Von Altersarmut betroffen: An diesen Stellen erhalten Sie Hilfe
Für von Armut betroffene Menschen im Rentenalter gibt es auch die Möglichkeit des Wohngelds oder Grundsicherung. Diese soll helfen, wenn der monatliche Finanzbedarf höher als das eigene Einkommen inklusive aller Vermögenswerte ist. Ein Rentnerpaar verzichtete aus Stolz jedoch freiwillig auf die Grundsicherung.

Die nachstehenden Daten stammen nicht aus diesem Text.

(** * WarSoul_Monitor: the analytics core of [app/monitor.py]

    A shallow embedding of [calculate_trend_analysis],
    [calculate_price_analysis], [calculate_investment_advice] and of the
    analysis loop and ranking of [run], followed by the properties of the
    specification that concern them.

    Numbers.  Python floats are modelled as exact rationals ([Q]); a float
    comparison is the comparison of the rationals and float equality is
    [Qeq].  Rounding error of the IEEE operations is outside the model.
    Statements about numeric results therefore use [==] on [Q].

    Exceptions.  The operations that can raise in Python (true division,
    [max]/[min] of a sequence, indexing, [statistics.mean]) return in the
    [result] monad; the analysers built from them do too, so that "does
    not raise" is a theorem and not a convention.

    Text.  The slot function, the readers and the writer of the history
    file and the report text are embedded as well.  The text functions of
    Python they call ([readlines], [str.strip], [str.split], [float],
    [str] and the float formats) are parameters of those definitions: what
    is proved about them holds whatever these functions do. *)

From Stdlib Require Import QArith Qabs Qround ZArith String List Lia Lqa.
From Stdlib Require Import Qminmax Sorted Permutation.
From stdpp Require Import gmap strings.

(** ** Python primitives *)
Module Py.

Inductive exn : Set :=
  | ZeroDivisionError
  | ValueError
  | IndexError
  | KeyError
  | StatisticsError.

Inductive result (A : Type) : Type :=
  | Ok (a : A)
  | Raise (e : exn).
Arguments Ok {A} a.
Arguments Raise {A} e.

#[export] Instance result_ret : MRet result := fun _ a => Ok a.
#[export] Instance result_bind : MBind result := fun _ _ f m =>
  match m with
  | Ok a => f a
  | Raise e => Raise e
  end.

Definition returns {A} (m : result A) : Prop := exists a, m = Ok a.

(** Comparisons of floats, as booleans. *)
Definition Qltb (a b : Q) : bool :=
  match (a ?= b)%Q with Lt => true | _ => false end.
Definition Qleb (a b : Q) : bool := Qle_bool a b.

(** [a / b]: raises [ZeroDivisionError] when the divisor is zero. *)
Definition truediv (a b : Q) : result Q :=
  if Qeq_bool b 0 then Raise ZeroDivisionError else Ok (a / b)%Q.

(** [max(a, b)] and [min(a, b)] of two arguments: the first argument is
    kept unless the second is strictly larger (resp. smaller). *)
Definition max2 (a b : Q) : Q := if Qltb a b then b else a.
Definition min2 (a b : Q) : Q := if Qltb b a then b else a.

(** [max(l)] and [min(l)] of a sequence: [ValueError] on the empty one. *)
Definition max (l : list Q) : result Q :=
  match l with
  | [] => Raise ValueError
  | x :: t => Ok (fold_left max2 t x)
  end.
Definition min (l : list Q) : result Q :=
  match l with
  | [] => Raise ValueError
  | x :: t => Ok (fold_left min2 t x)
  end.

Definition sum (l : list Q) : Q := fold_left Qplus l 0%Q.

Definition len {A} (l : list A) : Z := Z.of_nat (length l).

(** [statistics.mean(l)]. *)
Definition mean (l : list Q) : result Q :=
  match l with
  | [] => Raise StatisticsError
  | _ => Ok (sum l / inject_Z (len l))%Q
  end.

(** [l[i]] with Python's negative indices. *)
Definition getitem {A} (l : list A) (i : Z) : result A :=
  let j := if (i <? 0)%Z then (i + len l)%Z else i in
  if (j <? 0)%Z then Raise IndexError
  else match nth_error l (Z.to_nat j) with
       | Some x => Ok x
       | None => Raise IndexError
       end.

(** [l[-k:]] for [k >= 0]; [l[-0:]] is the whole list. *)
Definition last_slice {A} (k : nat) (l : list A) : list A :=
  match k with
  | O => l
  | _ => skipn (length l - k) l
  end.

(** [needle in hay] on strings.  Strings are UTF-8 byte sequences; since
    UTF-8 is self-synchronising a byte-level substring test on well-formed
    texts agrees with the code-point-level one. *)
Fixpoint str_in (needle hay : string) : bool :=
  String.prefix needle hay ||
  match hay with
  | EmptyString => false
  | String _ rest => str_in needle rest
  end.

(** [s * n] on a string: the empty string for [n <= 0]. *)
Fixpoint str_repeat (s : string) (n : nat) : string :=
  match n with
  | O => EmptyString
  | S k => s +:+ str_repeat s k
  end.
Definition str_mul (s : string) (n : Z) : string := str_repeat s (Z.to_nat n).

(** [round(x)] to an integer: to nearest, ties to the even neighbour. *)
Definition round (x : Q) : Z :=
  let f := Qfloor x in
  let r := (x - inject_Z f)%Q in
  match (r ?= 1 # 2)%Q with
  | Lt => f
  | Gt => (f + 1)%Z
  | Eq => if Z.even f then f else (f + 1)%Z
  end.

(** [sorted(l, key=key)] and [sorted(l, key=key, reverse=True)]: a stable
    sort.  [ltb] is [<] on keys; [before] is the strict order in which
    the output is to be arranged.  An element is inserted in front of the
    already sorted later elements and moves right only past keys that
    strictly precede its own, so equal keys keep their input order, in
    both directions. *)
Section Sorted.
Context {A K : Type} (ltb : K -> K -> bool) (key : A -> K) (reverse : bool).

Definition before (a b : K) : bool := if reverse then ltb b a else ltb a b.

Fixpoint insert_stable (x : A) (l : list A) : list A :=
  match l with
  | [] => [x]
  | y :: t => if before (key y) (key x) then y :: insert_stable x t
              else x :: y :: t
  end.

Definition sorted (l : list A) : list A := fold_right insert_stable [] l.

(** The arrangement a stable sort is to achieve, [T] being the order of
    the input: [a] stands before [b] when its key comes strictly first,
    or when neither key comes strictly first and [a] was before [b]. *)
Definition arranged (T : A -> A -> Prop) (a b : A) : Prop :=
  before (key a) (key b) = true \/
  (before (key b) (key a) = false /\ T a b).
End Sorted.

(** An insertion-ordered dict with integer keys, as the list of its items:
    [d[k]] raises [KeyError] on a missing key, and [d[k] = v] replaces the
    value of a present key in place and appends a new key at the end. *)
Fixpoint dict_getitem {V} (d : list (Z * V)) (k : Z) : result V :=
  match d with
  | [] => Raise KeyError
  | (k', v) :: t => if (k' =? k)%Z then Ok v else dict_getitem t k
  end.

Fixpoint dict_setitem {V} (d : list (Z * V)) (k : Z) (v : V) : list (Z * V) :=
  match d with
  | [] => [(k, v)]
  | (k', v') :: t =>
      if (k' =? k)%Z then (k, v) :: t else (k', v') :: dict_setitem t k v
  end.

(** [enumerate(l, start)]. *)
Fixpoint enumerate {A} (start : Z) (l : list A) : list (Z * A) :=
  match l with
  | [] => []
  | x :: t => (start, x) :: enumerate (start + 1) t
  end.

End Py.
Import Py.

(** ** The analysis functions of [app/monitor.py] *)

(** The dict returned by [calculate_trend_analysis]. *)
Record TrendResult : Type := mkTrend {
  short_trend : string;
  mid_trend : string;
  trend_strength : Q;
  trend_description : string;
  short_slope : Q;
  mid_slope : Q;
  prices : list Q
}.

(** The dict returned by [calculate_price_analysis]; the keys ['min'] and
    ['max'] are named after the locals they are filled from. *)
Record PriceAnalysis : Type := mkPrice {
  avg : Q;
  min_price : Q;
  max_price : Q;
  from_min_points : Q;
  from_min_percent : Q;
  from_max_points : Q;
  from_max_percent : Q;
  percentile : Q;
  sample_size : Z
}.

(** The dict returned by [calculate_investment_advice]. *)
Record Advice : Type := mkAdvice {
  advice : string;
  advice_emoji : string;
  priority_score : Q;
  stars : string;
  position_level : string;
  position_score : Q;
  trend_adjustment : Q;
  trend_direction : Z;
  reason : string;
  action_desc : string;
  confidence : string
}.

(** *** [calculate_trend_analysis] *)

(** The label of insufficient data. *)
Definition insufficient : string := "数据不足".

(** The early return for fewer than three prices. *)
Definition insufficient_trend (prices : list Q) : TrendResult :=
  {| short_trend := insufficient; mid_trend := insufficient;
     trend_strength := 0; trend_description := insufficient;
     short_slope := 0; mid_slope := 0; prices := prices |}.

(** The nested function [get_trend_direction]. *)
Definition get_trend_direction (slope strength : Q) : string :=
  if Qltb strength 0.5 then "横盘"
  else if Qltb 0 slope && Qltb 2 strength then "强势上升"
  else if Qltb 0 slope then "温和上升"
  else if Qltb slope 0 && Qltb 2 strength then "强势下降"
  else "温和下降".

(** [short_trend_slope]: the slope across the last three prices. *)
Definition short_trend_slope_of (prices : list Q) : result Q :=
  let recent_3 := last_slice 3 prices in
  if (length recent_3 =? 3)%nat then
    a ← getitem recent_3 (-1);
    b ← getitem recent_3 0;
    truediv (a - b) 2
  else Ok 0%Q.

(** [mid_trend_slope]: the slope across the last [min(7, n)] prices. *)
Definition mid_trend_slope_of (prices : list Q) : result Q :=
  let mid_window := Nat.min 7 (length prices) in
  let recent_mid := last_slice mid_window prices in
  if (2 <=? length recent_mid)%nat then
    a ← getitem recent_mid (-1);
    b ← getitem recent_mid 0;
    truediv (a - b) (inject_Z (len recent_mid - 1))
  else Ok 0%Q.

(** The normalisation block: [(short_strength, mid_strength)] from the
    two slopes and the range of all prices. *)
Definition strengths_of (prices : list Q) (short_trend_slope mid_trend_slope : Q)
  : result (Q * Q) :=
  hi ← Py.max prices;
  lo ← Py.min prices;
  let price_range := (hi - lo)%Q in
  if Qltb 0 price_range then
    s ← truediv (Qabs short_trend_slope) price_range;
    m ← truediv (Qabs mid_trend_slope) price_range;
    Ok (s * 100, m * 100)%Q
  else Ok (0, 0)%Q.

(** The text [trend_desc] built from the two directions. *)
Definition trend_desc_of (short_direction mid_direction : string)
    (short_strength mid_strength : Q) : string :=
  if String.eqb short_direction mid_direction then
    mid_direction +:+ "，趋势稳定"
  else if str_in "上升" mid_direction && str_in "上升" short_direction then
    if Qltb mid_strength short_strength then mid_direction +:+ "，短期加速"
    else mid_direction +:+ "，短期减速"
  else if str_in "下降" mid_direction && str_in "下降" short_direction then
    if Qltb mid_strength short_strength then mid_direction +:+ "，短期加速"
    else mid_direction +:+ "，短期减速"
  else if (str_in "上升" mid_direction && str_in "下降" short_direction)
          || (str_in "下降" mid_direction && str_in "上升" short_direction) then
    mid_direction +:+ "，短期反转"
  else "中期" +:+ mid_direction +:+ "，短期" +:+ short_direction.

Betroffene können sich zudem auch an Wohlfahrts- und Seniorenverbände wenden. Auch Tafeln unterstützen viele Senioren in ganz Deutschland in barrierefreien Senioren-Cafés. An folgende hilfreiche Beratungsinstitutionen können sich Betroffene wenden:
- Allgemeine Sozialberatung der Caritas: Fachleute der Caritas unterstützen bei sozialen Problemen im Alter und geben Rat.
- Sozialverband VdK: Der Sozialverband steht hilfsbedürftigen Menschen zur Seite. Er hilft in allen sozialrechtlichen Fragen wie Rente, Pflege, Gesundheit, Rehabilitation, Erwerbsminderung oder bei der Anerkennung einer Behinderung.
- AWO Pflege- und Seniorenberatung: Die Arbeiter-Wohlfahrt (AWO) bietet online als auch telefonisch Beratung für Senioren an und verfügt zudem über ein großes Spektrum an Hilfsangeboten.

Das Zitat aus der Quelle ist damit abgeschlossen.